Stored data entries

(* ===== verification/PyText.v ===== *)
(** * Python text and integer primitives

    The parts of [str], [bytes], [int] and [re] that the modelled modules
    use, as executable functions on lists of code points. *)
From S2P Require Import Prelude Errors.

(** ** Dicts *)

(** [d.get(k)] of a dict in insertion order. *)
Fixpoint dict_get {A} (k : str) (d : list (str * A)) : option A :=
  match d with
  | [] => None
  | (k', v) :: d => if k' ==? k then Some v else dict_get k d
  end.

(** [d[k] = v]: an existing key keeps its position. *)
Fixpoint dict_set {A} (k : str) (v : A) (d : list (str * A)) : list (str * A) :=
  match d with
  | [] => [(k, v)]
  | (k', v') :: d => if k' ==? k then (k, v) :: d else (k', v') :: dict_set k v d
  end.

(** ** Searching and splitting *)

(** [s.startswith(p)] *)
Fixpoint startswith (p s : str) : bool :=
  match p, s with
  | [], _ => true
  | _ :: _, [] => false
  | x :: p, y :: s => (x =? y) && startswith p s
  end.

Definition endswith (p s : str) : bool := startswith (rev p) (rev s).

(** [s.find(sub)] from position [k] of the enclosing string; [-1] if absent. *)
Fixpoint find_at (k : Z) (sub s : str) : Z :=
  if startswith sub s then k
  else match s with [] => -1 | _ :: s => find_at (k + 1) sub s end.
Definition find (sub s : str) : Z := find_at 0 sub s.

(** [s.find(sub, start)] for [0 <= start]. *)
Definition find_from (start : Z) (sub s : str) : Z :=
  let s' := drop (Z.to_nat start) s in
  if len s <? start then -1 else find_at start sub s'.

(** [s.rfind(c)] of one character. *)
Fixpoint rfind_at (k best : Z) (c : Z) (s : str) : Z :=
  match s with
  | [] => best
  | x :: s => rfind_at (k + 1) (if x =? c then k else best) c s
  end.
Definition rfind (c : Z) (s : str) : Z := rfind_at 0 (-1) c s.

(** [sub in s] *)
Definition contains (sub s : str) : bool := negb (find sub s =? -1).

(** [s.split(c)] for a one-character separator. *)
Fixpoint split (c : Z) (s : str) : list str :=
  match s with
  | [] => [[]]
  | x :: s =>
      if x =? c then [] :: split c s
      else match split c s with
           | [] => [[x]]
           | w :: ws => (x :: w) :: ws
           end
  end.

(** [sep.join(parts)] *)
Fixpoint join (sep : str) (parts : list str) : str :=
  match parts with
  | [] => []
  | [p] => p
  | p :: parts => p ++ sep ++ join sep parts
  end.

(** ** Stripping *)
Fixpoint lstrip (f : Z → bool) (s : str) : str :=
  match s with
  | [] => []
  | x :: s' => if f x then lstrip f s' else s
  end.
Definition rstrip (f : Z → bool) (s : str) : str := rev (lstrip f (rev s)).
Definition strip (f : Z → bool) (s : str) : str := rstrip f (lstrip f s).

(** [str.isspace] of one character, the default of [strip()], [split()] and
    of the regular-expression class [\s]. *)
Definition is_space (c : Z) : bool :=
  ((9 <=? c) && (c <=? 13)) || ((28 <=? c) && (c <=? 32)) || (c =? 0x85) || (c =? 0xA0)
  || (c =? 0x1680) || ((0x2000 <=? c) && (c <=? 0x200A)) || (c =? 0x2028) || (c =? 0x2029)
  || (c =? 0x202F) || (c =? 0x205F) || (c =? 0x3000).

(** [re.split(r"[...]+", s)] and the skeleton of [s.split()]: maximal runs of
    characters outside the class. *)
Fixpoint split_runs (f : Z → bool) (s : str) : list str :=
  match s with
  | [] => [[]]
  | x :: s' =>
      if f x then
        match s' with
        | y :: _ => if f y then split_runs f s' else [] :: split_runs f s'
        | [] => [[]; []]
        end
      else match split_runs f s' with
           | [] => [[x]]
           | w :: ws => (x :: w) :: ws
           end
  end.

(** [s.split()]: the non-empty runs of non-space characters. *)
Definition words (s : str) : list str := filter (λ w, w ≠ []) (split_runs is_space s).

(** The longest prefix of characters in a class. *)
Fixpoint take_while (f : Z → bool) (s : str) : str :=
  match s with
  | [] => []
  | x :: s => if f x then x :: take_while f s else []
  end.

(** ** Character classes *)
Definition is_digit (c : Z) : bool := (48 <=? c) && (c <=? 57).
Definition is_upper (c : Z) : bool := (65 <=? c) && (c <=? 90).
Definition is_lower (c : Z) : bool := (97 <=? c) && (c <=? 122).
Definition is_alpha (c : Z) : bool := is_upper c || is_lower c.
Definition is_alnum (c : Z) : bool := is_alpha c || is_digit c.
Definition is_hex (c : Z) : bool :=
  is_digit c || ((65 <=? c) && (c <=? 70)) || ((97 <=? c) && (c <=? 102)).

(** [s.lower()] on ASCII letters, and [s.upper()]. *)
Definition lower_ascii (c : Z) : Z := if is_upper c then c + 32 else c.
Definition upper_ascii (c : Z) : Z := if is_lower c then c - 32 else c.

(** The text matched by [^...$] under [re.match]: [$] also matches before one
    final newline, which the pattern itself then does not see. *)
Definition re_dollar (s : str) : str :=
  match rev s with
  | 10 :: r => rev r
  | _ => s
  end.

(** ** Decimal numerals *)
Fixpoint digits_rev (fuel : nat) (n : Z) : list Z :=
  match fuel with
  | O => [n mod 10]
  | S fuel => if n <? 10 then [n] else (n mod 10) :: digits_rev fuel (n / 10)
  end.

(** [str(n)]: a number has at most as many decimal as binary digits. *)
Definition str_of_nonneg (n : Z) : str :=
  rev ((λ d, d + 48) <$> digits_rev (Z.to_nat (Z.log2 n)) n).
Definition str_of_int (n : Z) : str :=
  if n <? 0 then 45 :: str_of_nonneg (- n) else str_of_nonneg n.

(** [int(s)] on a string of ASCII digits. *)
Definition int_of_digits (s : str) : Z := foldl (λ a c, 10 * a + (c - 48)) 0 s.

(** The pattern of a canonical decimal: [0], or a digit [1-9] and digits. *)
Definition is_canonical_int (s : str) : bool :=
  match re_dollar s with
  | [] => false
  | [48] => true
  | c :: s => (49 <=? c) && (c <=? 57) && forallb is_digit s
  end.

(** [int(s)] where [s] matched that pattern: [int] drops the final newline. *)
Definition int_of_canonical (s : str) : Z := int_of_digits (re_dollar s).

(** [s.zfill(width)] *)
Definition zfill (width : Z) (s : str) : str :=
  replicate (Z.to_nat (width - len s)) 48 ++ s.

(** ** UTF-8 *)
Definition is_surrogate (c : Z) : bool := (0xD800 <=? c) && (c <=? 0xDFFF).

Definition utf8_char (c : Z) : bytes :=
  if c <? 0x80 then [c]
  else if c <? 0x800 then [0xC0 + c / 64; 0x80 + c mod 64]
  else if c <? 0x10000 then
    [0xE0 + c / 4096; 0x80 + (c / 64) mod 64; 0x80 + c mod 64]
  else [0xF0 + c / 262144; 0x80 + (c / 4096) mod 64; 0x80 + (c / 64) mod 64; 0x80 + c mod 64].

(** [s.encode("utf-8")]; lone surrogates raise [UnicodeEncodeError], a
    subclass of [ValueError]. *)
Definition utf8_encode (s : str) : res bytes :=
  if existsb is_surrogate s then Raise (ValueError (lit "surrogates not allowed"))
  else Ok (concat (utf8_char <$> s)).

Definition cont (b : Z) : bool := (0x80 <=? b) && (b <=? 0xBF).

(** [b.decode("utf-8", errors="strict")]; every step consumes at least one
    octet, so the length of the input is enough fuel. *)
Fixpoint utf8_decode_loop (fuel : nat) (b : bytes) : res str :=
  match fuel, b with
  | _, [] => Ok []
  | O, _ => Raise (ValueError (lit "invalid start byte"))
  | S fuel, b0 :: r0 =>
      if b0 <? 0x80 then s ← utf8_decode_loop fuel r0; Ok (b0 :: s)
      else match r0 with
      | b1 :: r1 =>
          if (0xC2 <=? b0) && (b0 <=? 0xDF) && cont b1 then
            s ← utf8_decode_loop fuel r1; Ok (((b0 - 0xC0) * 64 + (b1 - 0x80)) :: s)
          else match r1 with
          | b2 :: r2 =>
              let c3 := ((b0 - 0xE0) * 64 + (b1 - 0x80)) * 64 + (b2 - 0x80) in
              if (0xE0 <=? b0) && (b0 <=? 0xEF) && cont b1 && cont b2
                 && (0x800 <=? c3) && negb (is_surrogate c3) then
                s ← utf8_decode_loop fuel r2; Ok (c3 :: s)
              else match r2 with
              | b3 :: r3 =>
                  let c4 := (((b0 - 0xF0) * 64 + (b1 - 0x80)) * 64 + (b2 - 0x80)) * 64 + (b3 - 0x80) in
                  if (0xF0 <=? b0) && (b0 <=? 0xF4) && cont b1 && cont b2 && cont b3
                     && (0x10000 <=? c4) && (c4 <=? 0x10FFFF) then
                    s ← utf8_decode_loop fuel r3; Ok (c4 :: s)
                  else Raise (ValueError (lit "invalid continuation byte"))
              | [] => Raise (ValueError (lit "unexpected end of data"))
              end
          | [] => Raise (ValueError (lit "unexpected end of data"))
          end
      | [] => Raise (ValueError (lit "unexpected end of data"))
      end
  end.
Definition utf8_decode (b : bytes) : res str := utf8_decode_loop (length b) b.

(** ** Big-endian integers, hexadecimal *)
(** [int.from_bytes(b, "big")] *)
Definition int_from_bytes (b : bytes) : Z := foldl (λ a x, 256 * a + x) 0 b.

Definition hex_digit (n : Z) : Z := if n <? 10 then 48 + n else 87 + n.
(** [b.hex()] *)
Definition bytes_hex (b : bytes) : str :=
  concat ((λ x, [hex_digit (x / 16); hex_digit (x mod 16)]) <$> b).
Definition hex_value (c : Z) : Z :=
  if is_digit c then c - 48 else if is_upper c then c - 55 else c - 87.
(** [bytes.fromhex(s)] on pairs of hexadecimal digits. *)
Fixpoint bytes_fromhex (s : str) : bytes :=
  match s with
  | a :: b :: s => (16 * hex_value a + hex_value b) :: bytes_fromhex s
  | _ => []
  end.

(** ** Facts *)
Lemma digits_rev_spec fuel n :
  0 ≤ n < 2 ^ (Z.of_nat fuel + 1) →
  foldr (λ d a, d + 10 * a) 0 (digits_rev fuel n) = n ∧
  Forall (λ d, 0 ≤ d ≤ 9) (digits_rev fuel n).
Proof.
  revert n. induction fuel as [|fuel IH]; intros n Hn; cbn [digits_rev].
  - change (2 ^ (Z.of_nat 0 + 1)) with 2 in Hn. cbn. rewrite Z.mod_small by lia.
    split; [lia|]. repeat constructor; lia.
  - destruct (Z.ltb_spec n 10); cbn [foldr].
    + split; [lia|]. repeat constructor; lia.
    + rewrite Nat2Z.inj_succ, Z.add_succ_l, Z.pow_succ_r in Hn by lia.
      destruct (IH (n / 10)) as [-> Hf]; [dlia|]. split; [dlia|].
      constructor; [dlia|done].
Qed.

Lemma log2_fuel n : 0 ≤ n → n < 2 ^ (Z.of_nat (Z.to_nat (Z.log2 n)) + 1).
Proof.
  intros Hn. pose proof (Z.log2_nonneg n). rewrite Z2Nat.id by lia.
  destruct (decide (n = 0)) as [->|]; [done|].
  destruct (Z.log2_spec n) as [_ H1]; [lia|]. by rewrite Z.add_1_r.
Qed.

Lemma int_of_digits_snoc s c : int_of_digits (s ++ [c]) = 10 * int_of_digits s + (c - 48).
Proof. unfold int_of_digits. by rewrite foldl_app. Qed.

Lemma int_of_digits_rev l :
  int_of_digits (rev ((λ d, d + 48) <$> l)) = foldr (λ d a, d + 10 * a) 0 l.
Proof.
  induction l as [|d l IH]; [done|]. cbn [fmap list_fmap rev foldr].
  rewrite int_of_digits_snoc, IH. lia.
Qed.

(** [int(str(n)) == n] *)
Lemma int_of_str_of_nonneg n : 0 ≤ n → int_of_digits (str_of_nonneg n) = n.
Proof.
  intros Hn. unfold str_of_nonneg. rewrite int_of_digits_rev.
  apply digits_rev_spec. split; [done|by apply log2_fuel].
Qed.

Lemma forallb_Forall {A} (f : A → bool) l : forallb f l = true ↔ Forall (λ x, f x = true) l.
Proof. induction l; cbn; rewrite ?andb_true_iff, ?Forall_cons; naive_solver. Qed.

Lemma str_of_nonneg_digits n : 0 ≤ n → Forall (λ c, is_digit c = true) (str_of_nonneg n).
Proof.
  intros Hn. unfold str_of_nonneg. apply Forall_rev, Forall_fmap.
  destruct (digits_rev_spec (Z.to_nat (Z.log2 n)) n) as [_ Hf]; [split; [done|by apply log2_fuel]|].
  eapply Forall_impl; [exact Hf|]. intros d Hd. unfold compose, is_digit. cbn beta in *. lia.
Qed.

Lemma str_of_nonneg_nonempty n : str_of_nonneg n ≠ [].
Proof.
  unfold str_of_nonneg. intros H. apply (f_equal length) in H.
  rewrite length_rev, length_fmap in H. destruct (Z.to_nat (Z.log2 n)); cbn in H; [done|].
  by destruct (_ <? _).
Qed.

(** Leading zeros do not change the value. *)
Lemma int_of_digits_app s t :
  int_of_digits (s ++ t) = int_of_digits s * 10 ^ len t + int_of_digits t.
Proof.
  induction t as [|c t IH] using rev_ind.
  - rewrite app_nil_r, len_nil, Z.pow_0_r. change (int_of_digits []) with 0. lia.
  - rewrite app_assoc, !int_of_digits_snoc, IH, len_app.
    rewrite Z.pow_add_r by (pose proof (len_nonneg t); done).
    change (10 ^ len [c]) with 10. lia.
Qed.

Lemma int_of_digits_zeros k : int_of_digits (replicate k 48) = 0.
Proof.
  induction k; [done|]. cbn [replicate].
  change (48 :: replicate k 48) with ([48] ++ replicate k 48).
  rewrite int_of_digits_app, IHk. done.
Qed.

Lemma int_of_digits_zfill w s : int_of_digits (zfill w s) = int_of_digits s.
Proof. unfold zfill. rewrite int_of_digits_app, int_of_digits_zeros. lia. Qed.

Lemma zfill_digits w s :
  Forall (λ c, is_digit c = true) s → Forall (λ c, is_digit c = true) (zfill w s).
Proof.
  intros Hs. unfold zfill. apply Forall_app_2; [|done]. by apply Forall_replicate.
Qed.

Lemma len_zfill w s : len (zfill w s) = Z.max w (len s).
Proof. unfold zfill. rewrite len_app. unfold len. rewrite length_replicate. lia. Qed.

Lemma join_split c s : join [c] (split c s) = s.
Proof.
  induction s as [|x s IH]; [done|]. cbn [split].
  assert (split c s ≠ []) as Hne by (destruct s; cbn; [done|]; by repeat case_match).
  destruct (Z.eqb_spec x c) as [->|]; destruct (split c s) as [|w ws]; [done| |done|].
  - cbn [join app] in *. by rewrite IH.
  - destruct ws; cbn [join app] in *; by rewrite <- IH.
Qed.

(** *** UTF-8 round trip *)
Definition is_code_point (c : Z) : Prop := 0 ≤ c ≤ 0x10FFFF.

Ltac cmp_true := rewrite ?(proj2 (Z.ltb_lt _ _)), ?(proj2 (Z.leb_le _ _)) by dlia.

--- Exercise directions ---
Give back exactly the lines above, from the line containing "x = true) l." through the line containing "intros Hn. unfold str_of_nonneg. apply", with both end lines and nothing more.

--- Result of this task ---
Lemma forallb_Forall {A} (f : A → bool) l : forallb f l = true ↔ Forall (λ x, f x = true) l.
Proof. induction l; cbn; rewrite ?andb_true_iff, ?Forall_cons; naive_solver. Qed.

Lemma str_of_nonneg_digits n : 0 ≤ n → Forall (λ c, is_digit c = true) (str_of_nonneg n).
Proof.
  intros Hn. unfold str_of_nonneg. apply Forall_rev, Forall_fmap.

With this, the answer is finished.